*** PROVIDED DATA ***

(** while (pausedRef.current) { if (abortRef.current) break; await sleep(200) } *)
Fixpoint pause_loop (sleeps : list (list A)) (r : Run) : outcome :=
  if r.(component).(pausedRef) then
    if r.(component).(abortRef) then Returns r
    else match sleeps with
         | [] => Waits
         | acts :: sleeps' => pause_loop sleeps' (user acts r)
         end
  else Returns r.

(** The part of a task before its await, for the entries of the chunk in
    turn: nothing when the run is aborted, else the word shown and the
    lookup sent.  The result holds the lookups in flight. *)
Definition dispatch (chunk : list WordEntry) (r : Run) : list WordEntry * Run :=
  if r.(component).(abortRef) then ([], r)
  else (chunk,
        fold_left (fun r entry =>
          on_app (setProgress (fun p =>
            {| current := p.(current); total := p.(total);
               currentWord := entry.(word) |})) r) chunk r).

(** await Promise.all(...): the lookups settle one by one; the run goes on
    when none is left in flight. *)
Fixpoint await_all (inflight : list WordEntry) (events : list (Settled A)) (r : Run)
  : outcome :=
  match inflight with
  | [] => Returns r
  | _ =>
      match events with
      | [] => Waits
      | ev :: events' =>
          let r1 := user ev.(earlier) r in
          match nth_error inflight ev.(which) with
          | None => await_all inflight events' r1
          | Some entry =>
              match after_fetch entry ev.(apiData) r1 with
              | Normal r2 => await_all (remove_nth ev.(which) inflight) events' r2
              | Throw e => Raises e
              end
          end
      end
  end.

(** The two versions of the loop over the windows: the one of part_000,
    with the pause, and the one of App.tsx, which logs the stop. *)
Inductive Version := PauseReset | StopButton.

Variable version : Version.

(** for (let i = 0; i < words.length; i += CONCURRENCY) { ... }, from [i]
    on; [fuel] bounds the number of windows. *)
Fixpoint for_windows (fuel : nat) (env : nat -> Window A) (words : list WordEntry)
  (i : nat) (r : Run) : outcome :=
  if (i <? List.length words)%nat then
    match fuel with
    | O => Waits
    | S fuel' =>
        if r.(component).(abortRef) then
          Returns (match version with
                   | PauseReset => r
                   | StopButton => on_app (addLog MsgStopped error) r
                   end)
        else
          match (match version with
                 | PauseReset => pause_loop (env i).(sleeps) r
                 | StopButton => Returns r
                 end) with
          | Returns r1 =>
              let chunk := slice words i (i + CONCURRENCY) in
              let '(inflight, r2) := dispatch chunk r1 in
              match await_all inflight (env i).(settled) r2 with
              | Returns r3 => for_windows fuel' env words (i + CONCURRENCY) r3
              | other => other
              end
          | other => other
          end
    end
  else Returns r.

(** for (const fileObj of parsedFiles) { ... }, [k] files already done. *)
Fixpoint for_files (env : nat -> nat -> Window A)
  (parsedFiles : list (jstring * list WordEntry)) (k : nat) (r : Run) : outcome :=
  match parsedFiles with
  | [] => Returns r
  | (fileName, words) :: parsedFiles' =>
      if r.(component).(abortRef) then Returns r
      else
        let r1 := on_locals (fun l =>
                    {| allResults := l.(allResults);
                       totalWords := l.(totalWords);
                       globalProcessedCount := l.(globalProcessedCount);
                       fileProcessedWords := [] |}) r in
        let r2 := on_app (addLog (MsgFile fileName (List.length words)) info) r1 in
        match for_windows (List.length words) (env k) words 0 r2 with
        | Returns r3 =>
            let r4 := on_locals (fun l =>
                        {| allResults :=
                             l.(allResults) ++
                             [{| fileName := fileName; data := l.(fileProcessedWords) |}];
                           totalWords := l.(totalWords);
                           globalProcessedCount := l.(globalProcessedCount);
                           fileProcessedWords := l.(fileProcessedWords) |}) r3 in
            if r4.(component).(abortRef) then Returns r4
            else for_files env parsedFiles' (S k)
                   (on_app (addLog (MsgFileDone fileName) info) r4)
        | other => other
        end
  end.

(** The start of [processFiles], up to the loop over the files.  The
    texts are read with [await Promise.all(files.map(... file.text() ...))],
    outside any [try]: when a file cannot be read the promise rejects, and
    so does [processFiles]. *)
Definition parse_files (env : Environment A) (fs : list File) (a : App)
  : result (list (jstring * list WordEntry) * Run) :=
  if negb (forallb readable fs) then Throw NotReadableError else
  let parsedFiles :=
    List.map (fun f => (f.(name), parseMarkdownFile f.(content))) fs in
  let words_total :=
    fold_left (fun n pf => n + List.length (snd pf)) parsedFiles 0 in
  let r := user env.(while_parsing)
             {| component := addLog MsgParsing info a;
                locals := {| allResults := []; totalWords := words_total;
                             globalProcessedCount := 0;
                             fileProcessedWords := [] |} |} in
  Normal (parsedFiles,
          on_app (setProgress (fun _ =>
            {| current := 0; total := words_total;
               currentWord := [20934; 22791; 24320; 22987; 46; 46; 46]%N |})) r).

End Loops.

(** ** processFiles, as part_000 has it *)

Definition processFiles (env : Environment Action) (a : App) : outcome :=
  match a.(files) with
  | [] => Returns {| component := a;
                     locals := {| allResults := []; totalWords := 0;
                                  globalProcessedCount := 0;
                                  fileProcessedWords := [] |} |}
  | fs =>
      let a1 := setPaused false (set_pausedRef false (set_abortRef false
                  (setResults [] (setProcessing true a)))) in
      match parse_files handle env fs a1 with
      | Throw e => Raises e
      | Normal (parsedFiles, r) =>
          match for_files handle PauseReset env.(window) parsedFiles 0 r with
          | Returns r1 =>
              let r2 :=
                if r1.(component).(abortRef) then r1
                else on_app (addLog MsgAllDone success)
                       (on_app (setResults r1.(locals).(allResults)) r1) in
              Returns (on_app (setProcessing false) r2)
          | other => other
          end
      end
  end.

(** ** processFiles, as App.tsx has it: a stop button, no pause *)

Module AppTsx.

(** handleFileUpload, as App.tsx has it: no ref is written. *)
Definition handleFileUpload (selectedFiles : list File) (a : App) : App :=
  match selectedFiles with
  | [] => a
  | _ =>
      setProgress (fun _ => {| current := 0; total := 0; currentWord := [] |})
        (setLogs (fun _ => []) (setResults [] (setFiles selectedFiles a)))
  end.

(** What the page of App.tsx lets a user do while [processing] is set: the
    stop button and the drop zone. *)
Inductive Action :=
| Stop
| Upload (selectedFiles : list File).

Definition handle (act : Action) (a : App) : App :=
  match act with
  | Stop => handleStop a
  | Upload selectedFiles => handleFileUpload selectedFiles a
  end.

***

(TASK BRIEF):
Lines of the material in which the word "PauseReset" occurs are to be copied out.

(FINISHED EXERCISE):
Inductive Version := PauseReset | StopButton.
                   | PauseReset => r
                 | PauseReset => pause_loop (env i).(sleeps) r
          match for_files handle PauseReset env.(window) parsedFiles 0 r with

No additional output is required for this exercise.